We start by loading in the powopt package from GitHub and set a seed because we'll be doing some random number generation.


Using powThresh

The powThresh function takes the arguments z, lambda $> 0$ and q $> 0$ and returns the solution to the following scalar optimization problem:

$$ \text{minimize}_\beta\frac{1}{2}\left(\beta - z\right)^2 + \lambda \left|\beta\right|^q. $$

We can use powThresh to replicate the second panel of Figure 2 of Mazumder, Friedman and Hastie (2011),^[Mazumder, Rahul, Jerome H. Friedman, and Trevor Hastie. "Sparsenet: Coordinate descent with nonconvex penalties." Journal of the American Statistical Association 106.495 (2011): 1125-1138.] which plots values of the threshold function computed by powThresh over a range of $z$ for $\lambda = 1$ for several values of $q$.

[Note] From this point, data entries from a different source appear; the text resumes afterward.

Lemma dict_keys_set_NoDup d k v :
  NoDup (dict_keys d) -> NoDup (dict_keys (dict_set d k v)).
Proof.
  intros ND. rewrite dict_keys_set.
  destruct (dict_mem d k) eqn:E; auto.
  apply NoDup_app; auto.
  - repeat constructor. simpl; tauto.
  - intros x I [<-|[]]. apply dict_mem_keys in I. congruence.
Qed.
End DictFacts.

(** * [MAB]: what a call of [update_reward] does *)

Section MABFacts.
Context {A : Type} `{EqDec A}.
Implicit Types (s : MAB.t A) (arm : A) (calls : list (A * R)).

Lemma counted_nil : counted [] [].
Proof. intros arm; split; [reflexivity | unfold entry_Z; simpl; lia]. Qed.

Lemma counted_set rewards count arm r :
  counted rewards count ->
  counted (dict_set rewards arm r)
          (dict_set count arm (entry_Z count arm + 1)%Z).
Proof.
  intros C arm'. destruct (C arm') as [M P]. destruct (C arm) as [_ P'].
  rewrite !dict_mem_set. unfold entry_Z in *. rewrite dict_get_set.
  destruct (eq_dec arm' arm); split; auto; lia.
Qed.

Lemma counted_mem_get rewards count arm :
  counted rewards count ->
  dict_get count arm =
  if dict_mem rewards arm then Some (entry_Z count arm) else None.
Proof.
  intros C. destruct (C arm) as [M _]. rewrite M.
  unfold dict_mem, entry_Z. now destruct (dict_get count arm).
Qed.

Lemma entry_R_get (rewards : dict A R) arm :
  dict_get rewards arm =
  if dict_mem rewards arm then Some (entry_R rewards arm) else None.
Proof. unfold dict_mem, entry_R. now destruct (dict_get rewards arm). Qed.

Lemma IZR_succ_neq_0 (c : Z) : (0 <= c)%Z -> IZR (c + 1) <> 0.
Proof. intros P E. apply eq_IZR_R0 in E. lia. Qed.

Lemma MAB_update_reward_run s arm reward :
  counted (MAB.total_rewards s) (MAB.total_count s) ->
  MAB.update_reward arm reward s = (Return tt, MAB_updated s arm reward).
Proof.
  intros C. destruct s as [rw ct av]; simpl in C.
  pose proof (counted_mem_get arm C) as Gc.
  pose proof (entry_R_get rw arm) as Gr.
  destruct (C arm) as [_ P].
  unfold MAB.update_reward, MAB_updated, bind, contains, getitem, setitem,
    truediv, ret, raise; simpl.
  destruct (dict_mem rw arm) eqn:M;
    repeat first [progress simpl | rewrite Gc | rewrite Gr
                 | rewrite dict_get_set_same].
  - destruct (Req_dec_T _ 0) as [E|_]; [now apply IZR_succ_neq_0 in E|].
    reflexivity.
  - destruct (Req_dec_T _ 0) as [E|_]; [exfalso; lra|].
    unfold entry_R, entry_Z. rewrite Gc, Gr. rewrite !dict_set_set.
    replace (0 + 1)%Z with 1%Z by lia. reflexivity.
Qed.

Lemma run_calls_app (S X : Type) (call : X -> py S unit) xs ys (s : S) :
  run_calls call (xs ++ ys) s = run_calls call ys (run_calls call xs s).
Proof. revert s; induction xs; simpl; auto. Qed.

Lemma rewards_of_snoc arm calls a r :
  rewards_of arm (calls ++ [(a, r)]) =
  rewards_of arm calls ++ (if eq_dec a arm then [r] else []).
Proof.
  unfold rewards_of. rewrite filter_app, map_app; simpl.
  now destruct (eq_dec a arm).
Qed.

Lemma updated_In arm calls : updated arm calls = true <-> In arm (map fst calls).
Proof.
  unfold updated, rewards_of. induction calls as [|[a r] calls IH]; simpl.
  - split; [discriminate | tauto].
  - destruct (eq_dec a arm) as [->|N]; simpl; [tauto|].
    rewrite IH. split; [auto | intros [E|I]; congruence].
Qed.

Lemma history_snoc_same arm calls r :
  total_of arm (calls ++ [(arm, r)]) = total_of arm calls + r /\
  count_of arm (calls ++ [(arm, r)]) = (count_of arm calls + 1)%Z /\
  updated arm (calls ++ [(arm, r)]) = true.
Proof.
  unfold total_of, count_of, updated.
  rewrite rewards_of_snoc, eq_dec_refl, fold_left_app, length_app; simpl.
  repeat split; [lia|]. now destruct (rewards_of arm calls).
Qed.

Lemma history_snoc_other arm calls a r :
  arm <> a ->
  total_of arm (calls ++ [(a, r)]) = total_of arm calls /\
  count_of arm (calls ++ [(a, r)]) = count_of arm calls /\
  updated arm (calls ++ [(a, r)]) = updated arm calls.
Proof.
  intros N. unfold total_of, count_of, updated.
  rewrite rewards_of_snoc, eq_dec_neq, app_nil_r by congruence. auto.
Qed.

Lemma MAB_holds_init : MAB_holds [] MAB.init.
Proof.
  split; [apply counted_nil|]. intros arm. now cbv.
Qed.
(* ===== verification/_CoqProject ===== *)
-Q . S2P
Prelude.v
KvCells.v
Batch.v
KvCache.v
KvSlot.v
KvMask.v
KvState.v
Utf8.v
Grammar.v
GrammarInit.v
GrammarSample.v
GrammarParser.v
Recurrent.v
RecState.v
Hybrid.v
Alloc.v
HashSet.v
Galloc.v
GallocRun.v
Peg.v
PegTotal.v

qs <- c(0.001, 0.3, 0.7, 1)
zs <- seq(0, 3, by = 0.001)
plot(zs, powThresh(zs, lambda = 1, q = qs[1]), type = "l", ylim = c(0, 3),
     main = "Threshold Functions", xlab = expression(beta), ylab = "")
for (i in 2:4) {
  lines(zs, powThresh(zs, lambda = 1, q = qs[i]), lty = i, col = i)
legend("topleft", col = 1:4, lty = 1:4, legend = qs, cex = 0.75)

This plot is isn't very interpretable if we recall that a penalty can be interpreted as a distribution for $\beta$. Specifically, we can interpret a power penalty of the form $\lambda\left|\beta\right|^q$ as a generalized normal distribution for $\beta$ with variance $\Gamma\left(3/q\right)\lambda^{-2/q}/\Gamma\left(1/q\right)$. This means that in the previous plot, we are comparing the optimal values of $\beta$ prior distributions with different variances and different penalty powers.

Another more interpretable plot we can make using powThresh compares threshold functions for values of $q$ that hold the variance of the distribution of elements of $\beta$ constant at $1$ by setting $\lambda = \left(\Gamma\left(1/q\right)/\Gamma\left(3/q\right)\right)^{-q/2}$ for each value of $q$.

qs <- c(0.25, 0.5, 1, 1.25, 2, 3)
sigma.sq.beta <- 1
zs <- seq(0, 5, by = 0.001)
plot(zs, powThresh(zs, lambda = (sigma.sq.beta*gamma(1/qs[1])/gamma(3/qs[1]))^(-qs[1]/2), q = qs[1]), type = "l",
     xlab = "z", ylab = expression(beta))
for (i in 2:length(qs)) {
  q <- qs[i]
  lines(zs, powThresh(zs, lambda = (sigma.sq.beta*gamma(1/q)/gamma(3/q))^(-q/2), q = q), lty = i, col = i)
legend("topleft", legend = qs, col = 1:length(qs), lty = 1:length(qs), cex = 0.75)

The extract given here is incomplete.